Вслед за Улагаем почти тотчас же собрался и ушел бравый атаман Науменко.

— Вы какое вино предпочитаете? — спросил Врангель, собираясь продолжить беседу со Шкуро.

— Я из всех легких напитков предпочитаю коньяк и водку, — попытался сострить Шкуро и рассмеялся.

— Ну что ж, прикажем подать и того, и другого, — снисходительно улыбнулся Врангель. — А пока расскажите, каково настроение кубанского казачества? Любят ли они нашего главнокомандующего? Популярен ли он среди станичников? Что говорят о нем?

— Видите ли, — уклончиво начал Шкуро, — со мной, как с генералом, они не очень-то откровенничают. Но, могу вас уверить, удар по кубанским демагогам затронул казачество лишь косвенно. О Калабухове, которого вздернул Виктор Покровский, они редко вспоминают. А Иван Макаренко, которого надо было первого повесить, избежав ареста, сейчас, после нескольких недель скитания по хуторам и плавням, получил из Ставки через третьих лиц гарантию безопасности и вернулся в Екатеринодар.
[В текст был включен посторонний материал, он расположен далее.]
(* ===== verification/IslEngine.v ===== *)
(** * Inter-satellite links

    [services/ome/isl_engine.py] and [services/ome/visibility.py]: which
    assigned neighbour pairs are physically feasible this tick, and which of
    the feasible ones get a terminal on both satellites.

    The light-time solver and the attitude geometry are numerical code; what
    the engine reads of them is a [Direction] per direction of a pair (light
    time, occlusion, and the pointing angle, rate and latitude of each end), an
    argument of the model. *)

From S2P Require Import Prelude.
From S2P Require Import PyFloat.
From S2P Require Import PyData.
From stdpp Require Import base list strings gmap.
Local Open Scope Z_scope.

(** ** Data *)

Definition intra_plane_isl : string := "intra_plane_isl".
Definition cross_plane_isl : string := "cross_plane_isl".

Record NeighborAssignment := {
  na_interface : string;
  na_peer_node_id : string;
  na_link_type : string;
  na_priority : Z;
  na_long_delay : bool;
}.

Record IslTerminalConstraints := {
  tc_role : option string;
  tc_max_range_km : float;
  tc_max_tracking_rate_deg_s : float;
  tc_field_of_regard_deg : float;
  tc_terminal_type : string;
}.

Record IslLimits := {
  li_max_range_km : float;
  li_field_of_regard_deg : float;
  li_max_tracking_rate_deg_s : option float;
  li_polar_seam : bool;
}.

Abbreviation Vec3 := (float * float * float)%type.

(** The fields of [PropagatedState] the engine reads. *)
Record PropagatedState := {
  ps_central_body : string;
  ps_position_ecef_km : Vec3;
  ps_position_common_km : Vec3;
}.

(** One direction of a pair: a signal sent at the tick. *)
Record EndAngles := {
  off_horizontal_deg : float;
  rate_deg_s : float;
  latitude_deg : float;
}.
Record Direction := {
  light_time_s : float;
  blocked : bool;
  transmitter : EndAngles;
  receiver : EndAngles;
}.

(** [PairSignals]: both directions of the tick's pairs. *)
Abbreviation PairSignals := (gmap node_pair (Direction * Direction)).

Record IslFeasibilityResult := {
  if_pair : node_pair;
  if_link_type : string;
  if_feasible : bool;
  if_range_km : float;
  if_one_way_a_to_b_ms : float;
  if_one_way_b_to_a_ms : float;
  if_reject_reason : string;
  if_terminal_role_a : option string;
  if_terminal_role_b : option string;
  if_terminal_type : string;
  if_interface_a : string;
  if_interface_b : string;
  if_applied_max_range_km : float;
  if_applied_max_tracking_rate_deg_s : option float;
  if_applied_field_of_regard_deg : float;
}.

Record ScheduledIsl := {
  si_pair : node_pair;
  si_terminal_role_a : option string;
  si_terminal_role_b : option string;
  si_range_km : float;
  si_one_way_a_to_b_ms : float;
  si_one_way_b_to_a_ms : float;
  si_scheduled : bool;
  si_unscheduled_reason : option string;
}.

(** ** Feasibility *)

Definition role_allows_link (role : option string) (link_type : string) : bool :=
  match role with
  | None => true
  | Some role =>
      if bool_decide (link_type = intra_plane_isl) then bool_decide (role = "intra-plane")
      else if bool_decide (link_type = cross_plane_isl) then bool_decide (role = "cross-plane")
      else true
  end.

(** The positions of [_state_vectors]; the velocities are not used here. *)
Definition state_vectors (a b : PropagatedState) : Vec3 * Vec3 :=
  if bool_decide (ps_central_body a = ps_central_body b)
  then (ps_position_ecef_km a, ps_position_ecef_km b)
  else (ps_position_common_km a, ps_position_common_km b).

Definition compute_range_km (a b : Vec3) : float :=
  let '(ax, ay, az) := a in
  let '(bx, by_, bz) := b in
  let dx := fsub ax bx in
  let dy := fsub ay by_ in
  let dz := fsub az bz in
  fsqrt (fadd (fadd (fmul dx dx) (fmul dy dy)) (fmul dz dz)).

(** [SPEED_OF_LIGHT_KM_S]. *)
Definition speed_of_light_km_s : float := Eval vm_compute in float_of_ratio 299792458 1000.

(** [isl_reasons] on one direction: the first failing constraint, as
    [np.select] picks it. *)
Definition isl_reason (d : Direction) (limits : IslLimits) (latitude_threshold_deg : float) :
    string :=
  let path_km := fmul (light_time_s d) speed_of_light_km_s in
  let field_of_regard := li_field_of_regard_deg limits in
  let half := fdiv field_of_regard f_2 in
  let max_rate := default f_inf (li_max_tracking_rate_deg_s limits) in
  let outside_regard := flt field_of_regard f_360 &&
    (flt half (off_horizontal_deg (transmitter d)) || flt half (off_horizontal_deg (receiver d))) in
  let tracking := flt max_rate (rate_deg_s (transmitter d)) || flt max_rate (rate_deg_s (receiver d)) in
  let polar := li_polar_seam limits &&
    (flt latitude_threshold_deg (fabs (latitude_deg (transmitter d)))
     || flt latitude_threshold_deg (fabs (latitude_deg (receiver d)))) in
  if blocked d then "los_blocked"
  else if flt (li_max_range_km limits) path_km then "range_exceeded"
  else if outside_regard then "field_of_regard"
  else if tracking then "tracking_exceeded"
  else if polar then "polar_seam"
  else "ok".

(** [signals.directions(pairs)]. *)
Definition directions (signals : PairSignals) (pairs : list node_pair) :
    result (list (Direction * Direction)) :=
  mapM_r (λ p, or_raise (signals !! p) (ValueError "pair has no signals this tick")) pairs.

(** [isl_pair_reasons]: the first failure, a to b before b to a. *)
Definition isl_pair_reasons (signals : PairSignals) (latitude_threshold_deg : float)
    (pairs : list node_pair) (limits : list IslLimits) : result (list string) :=
  let! dirs := directions signals pairs in
  Ok (zip_with (λ '(forward, backward) limit,
        let ahead := isl_reason forward limit latitude_threshold_deg in
        if negb (bool_decide (ahead = "ok")) then ahead
        else isl_reason backward limit latitude_threshold_deg) dirs limits).

(** [_Candidate] and the [common] record of a pair that passed the
    structural checks. *)
Record IslCandidate := {
  ic_pair : node_pair;
  ic_link_type : string;
  ic_constraints_a : IslTerminalConstraints;
  ic_constraints_b : IslTerminalConstraints;
  ic_interface_a : string;
  ic_interface_b : string;
  ic_range_km : float;
  ic_limits : IslLimits;
  ic_applied_tracking_rate : option float;
}.

(** [_result]. *)
Definition make_result (c : IslCandidate) (one_way_ms : float * float) (reason terminal_type : string) :
    IslFeasibilityResult :=
  {| if_pair := ic_pair c; if_link_type := ic_link_type c;
     if_feasible := bool_decide (reason = "ok");
     if_range_km := ic_range_km c;
     if_one_way_a_to_b_ms := one_way_ms.1; if_one_way_b_to_a_ms := one_way_ms.2;
     if_reject_reason := reason;
     if_terminal_role_a := tc_role (ic_constraints_a c);
     if_terminal_role_b := tc_role (ic_constraints_b c);
     if_terminal_type := terminal_type;
     if_interface_a := ic_interface_a c; if_interface_b := ic_interface_b c;
     if_applied_max_range_km := li_max_range_km (ic_limits c);
     if_applied_max_tracking_rate_deg_s := ic_applied_tracking_rate c;
     if_applied_field_of_regard_deg := li_field_of_regard_deg (ic_limits c) |}.

Record IslInput := {
  node_order : list string;
  sat_states : gmap string PropagatedState;
  by_node : gmap string (list NeighborAssignment);
  terminal_constraints : gmap string (gmap string IslTerminalConstraints);
  body_frames : gset string;
  polar_seam_enabled : bool;
  latitude_threshold_deg : float;
  signals : PairSignals;
}.

Section Feasibility.
Context (i : IslInput).

Definition assignments (node : string) : list NeighborAssignment := default [] (by_node i !! node).

Definition constraints_of (node interface : string) : option IslTerminalConstraints :=
  default ∅ (terminal_constraints i !! node) !! interface.

(** The candidate of two assignments whose constraints are known. *)
Definition candidate_of (p : node_pair) (state_a state_b : PropagatedState)
    (a b : NeighborAssignment) (ca cb : IslTerminalConstraints) : IslCandidate :=
  let max_tracking_rate := fmin (tc_max_tracking_rate_deg_s ca) (tc_max_tracking_rate_deg_s cb) in
  let applied := if bool_decide (na_link_type a = cross_plane_isl)
                 then Some max_tracking_rate else None in
  let '(pos_a, pos_b) := state_vectors state_a state_b in
  {| ic_pair := p; ic_link_type := na_link_type a; ic_constraints_a := ca;
     ic_constraints_b := cb; ic_interface_a := na_interface a; ic_interface_b := na_interface b;
     ic_range_km := compute_range_km pos_a pos_b;
     ic_limits :=
       {| li_max_range_km := fmin (tc_max_range_km ca) (tc_max_range_km cb);
          li_field_of_regard_deg := fmin (tc_field_of_regard_deg ca) (tc_field_of_regard_deg cb);
          li_max_tracking_rate_deg_s := applied;
          li_polar_seam := polar_seam_enabled i && bool_decide (na_link_type a = cross_plane_isl)
            && bool_decide (ps_central_body state_a = ps_central_body state_b) |};
     ic_applied_tracking_rate := applied |}.

(** The structural rejection of a candidate, with the terminal type it
    reports. *)
Definition structural_reject (c : IslCandidate) : option (string * string) :=
  let ta := tc_terminal_type (ic_constraints_a c) in
  let tb := tc_terminal_type (ic_constraints_b c) in
  if negb (bool_decide (ta = tb)) then Some ("terminal_type_mismatch", ta +:+ "/" +:+ tb)
  else if negb (role_allows_link (tc_role (ic_constraints_a c)) (ic_link_type c))
          || negb (role_allows_link (tc_role (ic_constraints_b c)) (ic_link_type c))
  then Some ("terminal_role_mismatch", ta)
  else None.

(** The candidates and the structurally rejected pairs, so far. *)
Record IslScan := {
  sc_candidates : list IslCandidate;
  sc_rejected : list (IslCandidate * string * string);
}.

(** One assignment of one node. *)
Definition scan_assignment (node_id : string) (state_a : PropagatedState) (acc : IslScan)
    (a : NeighborAssignment) : result IslScan :=
  let peer_id := na_peer_node_id a in
  let! state_b := or_raise (sat_states i !! peer_id)
    (ValueError "ISL feasibility missing propagated state for endpoint") in
  let p := ordered_pair node_id peer_id in
  if negb (bool_decide (p.1 = node_id)) then Ok acc else
  let! b := or_raise (find_first (λ x, bool_decide (na_peer_node_id x = node_id))
                        (assignments peer_id))
    (ValueError "Missing reciprocal ISL assignment") in
  let missing := ValueError "Missing terminal constraints" in
  let! ca := or_raise (constraints_of node_id (na_interface a)) missing in
  let! cb := or_raise (constraints_of peer_id (na_interface b)) missing in
  raise_if negb (bool_decide (ps_central_body state_a ∈ body_frames i))
           || negb (bool_decide (ps_central_body state_b ∈ body_frames i))
    with ValueError "ISL feasibility is missing resolved body primitive facts" ;;
  let c := candidate_of p state_a state_b a b ca cb in
  match structural_reject c with
  | Some (reason, terminal_type) =>
      Ok {| sc_candidates := sc_candidates acc;
            sc_rejected := sc_rejected acc ++ [(c, reason, terminal_type)] |}
  | None => Ok {| sc_candidates := sc_candidates acc ++ [c]; sc_rejected := sc_rejected acc |}
  end.

Definition scan_node (acc : IslScan) (node_id : string) : result IslScan :=
  let! state_a := or_raise (sat_states i !! node_id)
    (ValueError "ISL feasibility missing propagated state for endpoint") in
  foldM (scan_assignment node_id state_a) acc (assignments node_id).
Я как раз был у начальника военного управления, когда он к нему явился и поведал о том, что много пережил, передумал и решил навсегда отойти от всякой политики. И обещание сдерживает. Нигде не показывается.

Буфетчик штабного поезда выставил перед Шкуро графинчик с водкой и бутылку коньяку, а Врангелю в бокал налил рислинга.

— Итак, Андрей Григорьевич, — сказал Врангель, подняв бокал с вином, — за ваше здоровье. Я, к сожалению, ничего не могу пить, кроме сухого вина.

— Вот потому-то и поносили меня за мои выпивки, — усмехнулся Шкуро и лихо опрокинул рюмку коньяку в рот.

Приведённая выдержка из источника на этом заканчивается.